Para a análise temporal e tendência foi utilizado o modelo de regressão por pontos de inflexão, o joinpoint regression model, com objetivo de identificar pontos de mudanças estatisticamente significativas e a variação percentual anual dos coeficientes de mortalidade entre 2000 e 2019. Este método possibilita identificar a tendência de cada indicador (estacionária, crescente ou decrescente), os pontos no tempo em que há modificação nessa tendência (joins), bem como a variação percentual anual (annual percent change [APC]) e a variação percentual do período total (average annual percent change [AAPC]).
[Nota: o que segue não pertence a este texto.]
(** * Hostal MAGIC reservation handler: a shallow embedding and its properties

    The development follows [Lambda_reservas_handler.py]: the Python values the
    handler manipulates, the three DynamoDB tables and the two messaging
    clients it talks to, and every function of the module written in a small
    state-and-exception monad.  The theorems at the end relate the handler to
    the reservation-consistency specification.  Module [Pipeline] adds the
    two functions of [ml_bi_pipeline.py] that work on plain dictionaries. *)

From Stdlib Require Import ZArith List String Bool Lia.
From Stdlib Require Import DecimalString.
From Stdlib Require Import Floats.PrimFloat Floats.FloatOps Floats.SpecFloat.
Import ListNotations.

Local Open Scope string_scope.
Local Open Scope Z_scope.
Set Warnings "-register-all".

(** ** Python values *)

(** The values that reach the handler: what [json.loads] produces for a request
    and what boto3 returns for an item.  A DynamoDB number is a [Decimal] on
    the Python side: inside an item of a table [PInt] and [PFloat] both stand
    for such a [Decimal], carried as the integer it is or as the binary64
    value [float()] gives it. *)
Inductive PyVal : Type :=
| PNone
| PBool (b : bool)
| PInt (z : Z)
| PFloat (f : float)
| PStr (s : string)
| PList (l : list PyVal)
| PDict (d : list (string * PyVal)).

(** A [dict] with string keys.  Lookup takes the first binding of a key. *)
Definition Dict : Type := list (string * PyVal).

Fixpoint dict_get (k : string) (d : Dict) : option PyVal :=
  match d with
  | [] => None
  | (k', v) :: rest => if String.eqb k k' then Some v else dict_get k rest
  end.

(** [k in d] *)
Definition dict_in (k : string) (d : Dict) : bool :=
  match dict_get k d with Some _ => true | None => false end.

(** [d.get(k, default)] *)
Definition dict_get_default (k : string) (default : PyVal) (d : Dict) : PyVal :=
  match dict_get k d with Some v => v | None => default end.

(** The exceptions the handler can meet.  Every one of them is an instance of
    [Exception], so every [except Exception] clause catches it. *)
Inductive PyExc : Type :=
| KeyError (key : string)
| NameError (name : string)
| TypeError
| ValueError
| AttributeError
| OverflowError
| JSONDecodeError
| ClientError (service : string).

Inductive Res (A : Type) : Type :=
| Ok (a : A)
| Raised (e : PyExc).
Arguments Ok {A} a.
Arguments Raised {A} e.

Definition res_of_option {A : Type} (e : PyExc) (o : option A) : Res A :=
  match o with Some a => Ok a | None => Raised e end.

(** [d[k]] *)
Definition dict_item (k : string) (d : Dict) : Res PyVal :=
  match dict_get k d with Some v => Ok v | None => Raised (KeyError k) end.

(** ** Numbers *)

Module Num.

(** [int] to [float]: correctly rounded (ties to even); [OverflowError] when
    the rounded value is not finite. *)
Definition float_of_int (z : Z) : option float :=
  let f := SF2Prim (binary_normalize prec emax z 0 false) in
  if PrimFloat.is_infinity f then None else Some f.

(** [float] to [int]: truncation toward zero; [None] on nan and infinities. *)
Definition trunc (f : float) : option Z :=
  match Prim2SF f with
  | S754_zero _ => Some 0
  | S754_finite s m e =>
      let v := if 0 <=? e then Z.pos m * 2 ^ e else Z.pos m / 2 ^ (- e) in
      Some (if s then - v else v)
  | S754_infinity _ | S754_nan => None
  end.

(** A Python number after the usual coercion of [bool] to [int]. *)
Inductive t : Type :=
| I (z : Z)
| F (f : float).

Definition of_val (v : PyVal) : option t :=
  match v with
  | PBool b => Some (I (if b then 1 else 0))
  | PInt z => Some (I z)
  | PFloat f => Some (F f)
  | _ => None
  end.

Definition to_val (n : t) : PyVal :=
  match n with I z => PInt z | F f => PFloat f end.

Definition to_float (n : t) : option float :=
  match n with I z => float_of_int z | F f => Some f end.

(** A binary arithmetic operator: exact on two ints, binary64 as soon as one
    operand is a float; [None] is the [OverflowError] of the int conversion. *)
Definition arith (zop : Z -> Z -> Z) (fop : float -> float -> float)
           (a b : t) : option t :=
  match a, b with
  | I x, I y => Some (I (zop x y))
  | _, _ =>
      match to_float a, to_float b with
      | Some x, Some y => Some (F (fop x y))
      | _, _ => None
      end
  end.

Definition add := arith Z.add PrimFloat.add.
Definition sub := arith Z.sub PrimFloat.sub.
Definition mul := arith Z.mul PrimFloat.mul.

(** Exact comparison of an int with a float, as Python does it. *)
Definition int_float_cmp (z : Z) (f : float) : option comparison :=
  match Prim2SF f with
  | S754_zero _ => Some (z ?= 0)
  | S754_finite s m e =>
      let mz := if s then Z.neg m else Z.pos m in
      Some (if 0 <=? e then z ?= mz * 2 ^ e else z * 2 ^ (- e) ?= mz)
  | S754_infinity s => Some (if s then Gt else Lt)
  | S754_nan => None
  end.

Definition cmp (a b : t) : option comparison :=
  match a, b with
  | I x, I y => Some (x ?= y)
  | I x, F g => int_float_cmp x g
  | F f, I y => option_map CompOpp (int_float_cmp y f)
  | F f, F g =>
      match PrimFloat.compare f g with
      | FEq => Some Eq | FLt => Some Lt | FGt => Some Gt | FNotComparable => None
      end
  end.

Definition gtb (a b : t) : bool :=
  match cmp a b with Some Gt => true | _ => false end.

Definition eqb (a b : t) : bool :=
  match cmp a b with Some Eq => true | _ => false end.

End Num.

(** ** Equality of values *)

(** Python's [==] on the values above: numbers compare numerically across
    [bool], [int] and [float]; strings, lists and dicts structurally. *)
Fixpoint py_eq (a b : PyVal) {struct a} : bool :=
  match a, b with
  | PNone, PNone => true
  | PStr s, PStr t => String.eqb s t
  | PList l, PList l' =>
      (fix go (xs ys : list PyVal) {struct xs} : bool :=
         match xs, ys with
         | [], [] => true
         | x :: xs', y :: ys' => py_eq x y && go xs' ys'
         | _, _ => false
         end) l l'
  | PDict d, PDict d' =>
      (fix go (seen : list string) (xs : list (string * PyVal)) {struct xs} : bool :=
         match xs with
         | [] => true
         | (k, v) :: xs' =>
             (if existsb (String.eqb k) seen then true
              else match dict_get k d' with
                   | Some v' => py_eq v v'
                   | None => false
                   end)
             && go (k :: seen) xs'
         end) [] d
      && forallb (fun kv => dict_in (fst kv) d) d'
  | _, _ =>
      match Num.of_val a, Num.of_val b with
      | Some x, Some y => Num.eqb x y
      | _, _ => false
      end
  end.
O número de joinpoints foi calculado pelo teste de permutação, utilizando as correções de Bonferroni, com intervalo de confiança de 95% (IC 95%) e nível de significância de 5%. Para as análises, foram utilizados os softwares Joinpoint Regression 4.5.0.1, obtido através do National Cancer Institute, USA19.

Foram calculadas a AAPC dos indicadores e seus domínios, em todo período, por UF. Foi realizada correlação entre AAPC dos grupos de doença e AAPC dos indicadores e seus domínios por faixa etária e grupo de doenças no período total.


Resultados

Foram encontrados 1.924.715 óbitos por DCBV isquêmica e hemorrágica, no período. Observaram-se os seguintes números segundo as causas: DCBVI – 361.072 (19%); DCBVH – 442.434 (22%); DCBVNE – 1.121.209 (59%). A região Sudeste apresentou o maior número de óbitos em todas as causas, representando 44,13%, seguida pelo Nordeste com 26,10%; Sul, 18,82%; Centro Oeste, 5,75% e Norte, 5,18%. (tabela 1)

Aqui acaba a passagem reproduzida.